Saved entries:
——————————

Lemma histories_claim s n w l k locked limit filter :
  sweeps s !! n = None → run_sweep clock eventLeaseMs registry k locked limit filter (log (db s)) = (Ok w, l) →
  Basic (log (db s)) → Advance (log (db s)) l → Histories s →
  Histories {| db := set_log l (db s); sweeps := <[n := w]> (sweeps s); claims := claims s ++ sw_todo w; sends := sends s |}.
Proof.
  intros Hn Hr Hb Ha H.
  apply run_sweep_spec in Hr as [_ [Hph Hc]]. pose proof (claims_recorded _ _ _ Hb Ha Hc) as Hnew.
  assert (∀ c, c ∈ claims s → c ∉ sw_todo w) as Hold.
  { intros c Hc1 Hc2. pose proof (proj1 (Forall_forall _ _) (h_recorded _ H) c Hc1) as Hrc. by apply (fresh_ids _ _ _ c c Hc Hrc). }
  split; simpl.
  + apply Forall_app. split; [|done]. eapply Forall_impl; [exact (h_recorded _ H)|]. intros c. by apply recorded_advance.
  + rewrite fmap_app. apply NoDup_app. split; [apply H|]. split.
    * intros i (c & -> & Hc1)%list_elem_of_fmap (c' & Heq & Hc2)%list_elem_of_fmap.
      pose proof (proj1 (Forall_forall _ _) (h_recorded _ H) c Hc1) as Hrc. by apply (fresh_ids _ _ _ c c' Hc Hrc).
    * pose proof (cm_distinct _ _ _ _ Hc) as Hnd. change (cl_key <$> sw_todo w) with ((λ c, (claim_id c).1) <$> sw_todo w) in Hnd.
      rewrite (list_fmap_compose claim_id fst) in Hnd. by eapply NoDup_fmap_1.
  + apply sorted_app; [apply H|]. intros a b Hia Hib. eapply in_turn_new; [exact Hc| |done].
    apply elem_of_app in Hia as [Hia|Hia]; [left|by right]. by apply (proj1 (Forall_forall _ _) (h_recorded _ H)).
  + intros n1 w1. destruct (decide (n1 = n)) as [->|]; [rewrite lookup_insert_eq; intros [= <-]; set_solver|rewrite lookup_insert_ne by done].
    intros Hw1. pose proof (h_todo _ H _ _ Hw1). set_solver.
  + apply H.
  + pose proof (h_sent _ H). set_solver.
  + intros n1 w1. destruct (decide (n1 = n)) as [->|]; [rewrite lookup_insert_eq; intros [= <-]|rewrite lookup_insert_ne by done; apply H].
    split; [eapply NoDup_fmap_1, (cm_distinct _ _ _ _ Hc)|]. unfold pending. rewrite Hph. intros c Hc1 Hc2. apply (Hold c); [|done]. by apply (h_sent _ H).
  + intros n1 w1 n2 w2 c.
    destruct (decide (n1 = n)) as [->|], (decide (n2 = n)) as [->|]; rewrite ?lookup_insert_eq, ?lookup_insert_ne by done; [done|..|apply H].
    * intros [= <-] Hw2 Hc1 Hc2. destruct (Hold c); [by eapply (h_todo _ H)|done].
    * intros Hw1 [= <-] Hc1 Hc2. destruct (Hold c); [by eapply (h_todo _ H)|done].
Qed.
Lemma histories_begin s n w w' :
  sweeps s !! n = Some w → begin_send registry dispatcher w = Some w' → Histories s →
  Histories {| db := db s; sweeps := <[n := w']> (sweeps s); claims := claims s;
               sends := sends s ++ match sw_phase w' with ph_sending => firstn 1 (sw_todo w') | _ => [] end |}.
Proof.
  intros Hw Hbg H.
  unfold begin_send in Hbg. destruct (sw_todo w) as [|c cs] eqn:Ht; [done|]. destruct (sw_phase w) eqn:Hp; [|done..].
  destruct (h_pending _ H n w Hw) as [Hnd Hns]. unfold pending in Hns. rewrite Hp, Ht in Hns. rewrite Ht in Hnd. apply NoDup_cons in Hnd as [Hni Hnd].
  destruct (portFor _ _ _); injection Hbg as <-; simpl.
  + rewrite Ht. simpl. assert (c ∉ sends s) as Hcs by (apply Hns; by left).
    pose proof (histories_sweep s n w (set_phase ph_sending w) Hw) as H1. simpl in H1. rewrite Ht in H1.
    specialize (H1 ltac:(done) ltac:(by apply NoDup_cons)).
    specialize (H1 ltac:(unfold pending; rewrite Hp; simpl; rewrite Ht; simpl; set_solver) H).
    split; simpl; try apply H1.
    * apply NoDup_app. split; [apply H|]. split; [set_solver|apply NoDup_singleton].
    * pose proof (h_sent _ H). pose proof (h_todo _ H n w Hw). rewrite Ht in *. set_solver.
    * intros n1 w1 Hw1. destruct (h_pending _ H1 n1 w1 Hw1) as [Hnd1 Hns1]. split; [done|]. intros c1 Hc1.
      apply not_elem_of_app. split; [by apply Hns1|]. intros ->%list_elem_of_singleton.
      destruct (decide (n1 = n)) as [->|Hne].
      -- rewrite lookup_insert_eq in Hw1. injection Hw1 as <-. unfold pending in Hc1. simpl in Hc1. rewrite Ht in Hc1. done.
      -- rewrite lookup_insert_ne in Hw1 by done. apply Hne. symmetry. eapply (h_apart _ H n w n1 w1 c); [done..|rewrite Ht; by left|].
         by apply pending_todo.
  + rewrite app_nil_r. apply (histories_sweep s n w _ Hw); simpl; [rewrite Ht; set_solver|done|unfold pending; simpl; rewrite Hp, Ht; set_solver|done].
Qed.
Lemma step_histories s s' :
  step s s' → Basic (log (db s)) → Advance (log (db s)) (log (db s')) → Histories s → Histories s'.
Proof.
  intros Hs Hb Ha H.
  destruct Hs as [c|k locked limit filter n w l Hn Hr|k locked limit filter e l Hr|n w w' Hw Hbg|n w r Hw Hp|n w jsNow et w' l Hw Hst|n w jsNow c cs r e Hw Ht Hp|n].
  - by eapply histories_log.
  - by eapply histories_claim.
  - by eapply histories_log.
  - by eapply histories_begin.
  - apply (histories_sweep s n w _ Hw); simpl; [done|apply (h_pending _ H n w Hw)|unfold pending; simpl; by rewrite Hp|done].
  - unfold settle_step in Hst. destruct (sw_todo w) as [|c cs] eqn:Ht; [done|]. destruct (sw_phase w) as [| |r] eqn:Hp; [done..|].
    revert Hst. destruct (settle (sw_as_app w) c r jsNow (log (db s))) as [res l1]. intros [= <- <-].
    eapply (histories_log (set_sweep n _ s)); [exact Hb|exact Ha|done..|]. eapply histories_finish; [done|exact Ht|congruence|done].
  - eapply histories_finish; [done|exact Ht|congruence|done].
  - split; simpl; try apply H.
    + intros n1 w1 [_ Hw1]%lookup_delete_Some. by eapply (h_todo _ H).
    + intros n1 w1 [_ Hw1]%lookup_delete_Some. by eapply (h_pending _ H).
    + intros n1 w1 n2 w2 c [_ Hw1]%lookup_delete_Some [_ Hw2]%lookup_delete_Some. by eapply (h_apart _ H).
Qed.

(** ** Reachable states *)

Record Sound (s : Sys) : Prop := { sd_basic : Basic (log (db s)); sd_mapped : mapped platform (db s); sd_histories : Histories s }.
Lemma fresh_sound t : fresh t → Sound (start t).
Proof.
  intros (He & Hd & Hat & Hak & Hr & Hc & Ho & Hm & Hem & Hms). split.
  - split; simpl; rewrite ?He, ?Hd, ?Hat, ?Hak, ?Hr, ?Hc; try done.
    intros k. rewrite !lookup_empty. split; [by intros []|by intros (? & ? & _)].
  - by left.
  - by split; try constructor.
Qed.
Lemma outbox_step_sound s s' : step s s' → Sound s → Sound s' ∧ rtc queue_step (log (db s)) (log (db s')) ∧ Advance (log (db s)) (log (db s')).
Proof.
  intros Hs [Hb Hm Hh]. destruct (step_tables s s' Hs Hb Hm) as [Hq Hm']. destruct (queue_steps_sound _ _ Hq Hb) as [Hb' Ha].
  split; [|done]. split; [done|done|]. by eapply step_histories.
Qed.
Lemma steps_sound s s' : rtc step s s' → Sound s → Sound s' ∧ Advance (log (db s)) (log (db s')).
Proof.
  induction 1 as [s|s1 s2 s3 Hs _ IH]; intros H1; [split; [done|apply advance_refl]|].
  destruct (outbox_step_sound _ _ Hs H1) as (H2 & _ & Ha). destruct (IH H2) as [H3 Ha']. split; [done|]. by eapply advance_trans.
Qed.
Lemma outbox_sound s : reachable clock sha256 eventLeaseMs dispatchable nextAttemptAt registry dispatcher uuid platform s → Sound s.
Proof. intros (t & Hf & Hr). eapply steps_sound; [exact Hr|by apply fresh_sound]. Qed.
(** A transaction on the log alone. *)
Lemma moves_sound s l : rtc move (log (db s)) l → Sound s → Sound (set_dblog l s).
Proof.
  intros Hm [Hb Hma Hh]. destruct (log_safe platform (db s) l (λ _, Hm) Hb Hma) as [_ Hma'].
  split; [by eapply moves_basic|done|]. eapply (histories_log s); [done|by eapply moves_advance|done..].
Qed.
End run.

(** ** What an append logs, and what a repeated one answers. *)

(** The event [row] of the tenant is the fact that was appended. *)
Definition logged (l : Log) (t : string) (event : AppendEvent) (row : Key * Event) : Prop :=
  row.1.1 = t ∧ events l !! row.1 = Some row.2 ∧ ev_idempotencyKey row.2 = ap_idempotencyKey event ∧ same_fact row.2 event = true.
Definition just_queued (l : Log) (k : Key) : Prop :=
  ∃ d, deliveries l !! k = Some d ∧ dl_status d = PENDING ∧ dl_attempts d = 0 ∧ dl_nextAttemptAt d = None.
Definition appendable (event : AppendEvent) : Prop :=
  ap_entity event ≠ EmptyString ∧ ap_entityId event ≠ EmptyString ∧ ap_idempotencyKey event ≠ EmptyString.

Section append.
Context (clock : nat → Z) (dispatchable : option EntityMatcher).
Notation append_one := (append_one clock dispatchable).
Notation append_each := (append_each clock dispatchable).

Lemma same_fact_refl ms event :
  same_fact {| ev_entity := ap_entity event; ev_entityId := ap_entityId event; ev_idempotencyKey := ap_idempotencyKey event;
               ev_payload := ap_payload event; ev_metadata := ap_metadata event; ev_createdAt := ms |} event = true.
Proof. unfold same_fact. simpl. rewrite !String.eqb_refl. by rewrite bool_decide_true. Qed.
Lemma same_fact_entity e event : same_fact e event = true → ev_entity e = ap_entity event.
Proof. unfold same_fact. rewrite !andb_true_iff, !String.eqb_eq. naive_solver. Qed.
Lemma append_one_ok ms t event s row s' :
  append_one ms t event s = (Ok row, s') →
  appendable event ∧ logged s' t event row ∧
  (∀ k, just_queued s k → just_queued s' k) ∧
  (events s !! row.1 = None → hasDestination dispatchable (ap_entity event) = true → just_queued s' row.1) ∧
  (∀ k, k ≠ row.1 → events s' !! k = events s !! k).
Proof.
  unfold Outbox.append_one. destruct (String.eqb_spec (ap_entity event) EmptyString) as [|H1]; [done|].
  destruct (String.eqb_spec (ap_entityId event) EmptyString) as [|H2]; [done|].
  destruct (String.eqb_spec (ap_idempotencyKey event) EmptyString) as [|H3]; [done|]. simpl.
  unfold nextval, clock_timestamp. run. destruct (order s <? 2 ^ 63); [|done]. run.
  destruct (event_by_key t _ _) as [row'|] eqn:Hf.
  - destruct (same_fact row'.2 event) eqn:Hsame; [|done]. intros [= -> <-].
    apply event_by_key_some in Hf as (He & Ht & Hk). simpl in He. split; [done|]. split; [by repeat split|]. split; [done|]. split; [|done]. congruence.
  - destruct (hasDestination _ _) eqn:Hd; run; intros [= <- <-]; (split; [done|]); simpl.
    all: split; [split; [done|]; split; [apply lookup_insert_eq|]; split; [done|apply same_fact_refl]|].
    all: split; [|split; [|intros k Hk; by rewrite lookup_insert_ne]].
    + intros k. destruct (decide (k = (t, event_uuid ms (order s)))) as [->|Hne]; [intros _; eexists; simpl; rewrite lookup_insert_eq; by split|].
      unfold just_queued. simpl. by rewrite lookup_insert_ne.
    + intros _ _. eexists. simpl. rewrite lookup_insert_eq. by split.
    + done.
    + intros _ H. congruence.
Qed.
(** What a batch logged, whose first events were logged in [s]. *)
Definition delivered_too (s s' : Log) (event : AppendEvent) (row : Key * Event) : Prop :=
  events s !! row.1 = None → hasDestination dispatchable (ap_entity event) = true → just_queued s' row.1.
Lemma append_each_ok ms t l s rows s' :
  Basic s → tenant_clock s !! t = Some ms → 0 ≤ ms → append_each ms t l s = (Ok rows, s') →
  Forall appendable l ∧ Forall2 (λ event row, logged s' t event row ∧ delivered_too s s' event row) l rows ∧
  (∀ k, just_queued s k → just_queued s' k).
Proof.
  revert s rows. induction l as [|event l IH]; intros s rows Hb Hc Hms; cbn [Outbox.append_each]; [by intros [= <- <-]|].
  destruct (append_one_evolves clock dispatchable ms t event s Hc Hms) as [Hev1 Hcl]. pose proof (append_one_ok ms t event s) as H1.
  unfold mbind, js_bind. destruct (append_one ms t event s) as [[row|e] s1]; [|done]. simpl in Hev1, Hcl.
  destruct (H1 row s1 eq_refl) as (Hv & Hlog & Hq & Hnew & Hother). pose proof (moves_basic _ _ (Hev1 Hb) Hb) as Hb1. rewrite <- Hcl in Hc.
  pose proof (append_each_evolves clock dispatchable ms t l s1 Hc Hms) as Hev2. specialize (IH s1).
  destruct (append_each ms t l s1) as [[rows1|e] s2]; [|done]. intros [= <- <-]. simpl in Hev2.
  pose proof (moves_advance _ _ (Hev2 Hb1) Hb1) as Ha. destruct (IH rows1 Hb1 Hc Hms eq_refl) as (Hvs & Hall & Hqs).
  assert (logged s2 t event row) as Hlog2 by (destruct Hlog as (? & He & ?); split; [done|]; split; [by apply (adv_events _ _ Ha)|done]).
  split; [by constructor|]. split; [|auto]. constructor; [split; [done|intros Hn Hd; by apply Hqs, Hnew]|].
  eapply Forall2_impl; [exact Hall|]. intros event' row' [Hlog' Hdel]. split; [done|]. intros Hn Hd.
  destruct (decide (row'.1 = row.1)) as [Heq|Hne]; [|apply Hdel; [by rewrite Hother|done]].
  rewrite Heq in Hn |- *. apply Hqs, Hnew; [done|]. destruct Hlog2 as (_ & He & _ & Hs), Hlog' as (_ & He' & _ & Hs').
  rewrite Heq, He in He'. injection He' as He'. by rewrite <- (same_fact_entity _ _ Hs), He', (same_fact_entity _ _ Hs').
Qed.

——————————

**WORK TASK:** Out of the data above, set down the lines from the one with "Lemma moves_sound s" to the one with "row.1.1 = t", both included, exactly as written and with no additions.

**RESPONSE BOX:**
Lemma moves_sound s l : rtc move (log (db s)) l → Sound s → Sound (set_dblog l s).
Proof.
  intros Hm [Hb Hma Hh]. destruct (log_safe platform (db s) l (λ _, Hm) Hb Hma) as [_ Hma'].
  split; [by eapply moves_basic|done|]. eapply (histories_log s); [done|by eapply moves_advance|done..].
Qed.
End run.

(** ** What an append logs, and what a repeated one answers. *)

(** The event [row] of the tenant is the fact that was appended. *)
Definition logged (l : Log) (t : string) (event : AppendEvent) (row : Key * Event) : Prop :=
  row.1.1 = t ∧ events l !! row.1 = Some row.2 ∧ ev_idempotencyKey row.2 = ap_idempotencyKey event ∧ same_fact row.2 event = true.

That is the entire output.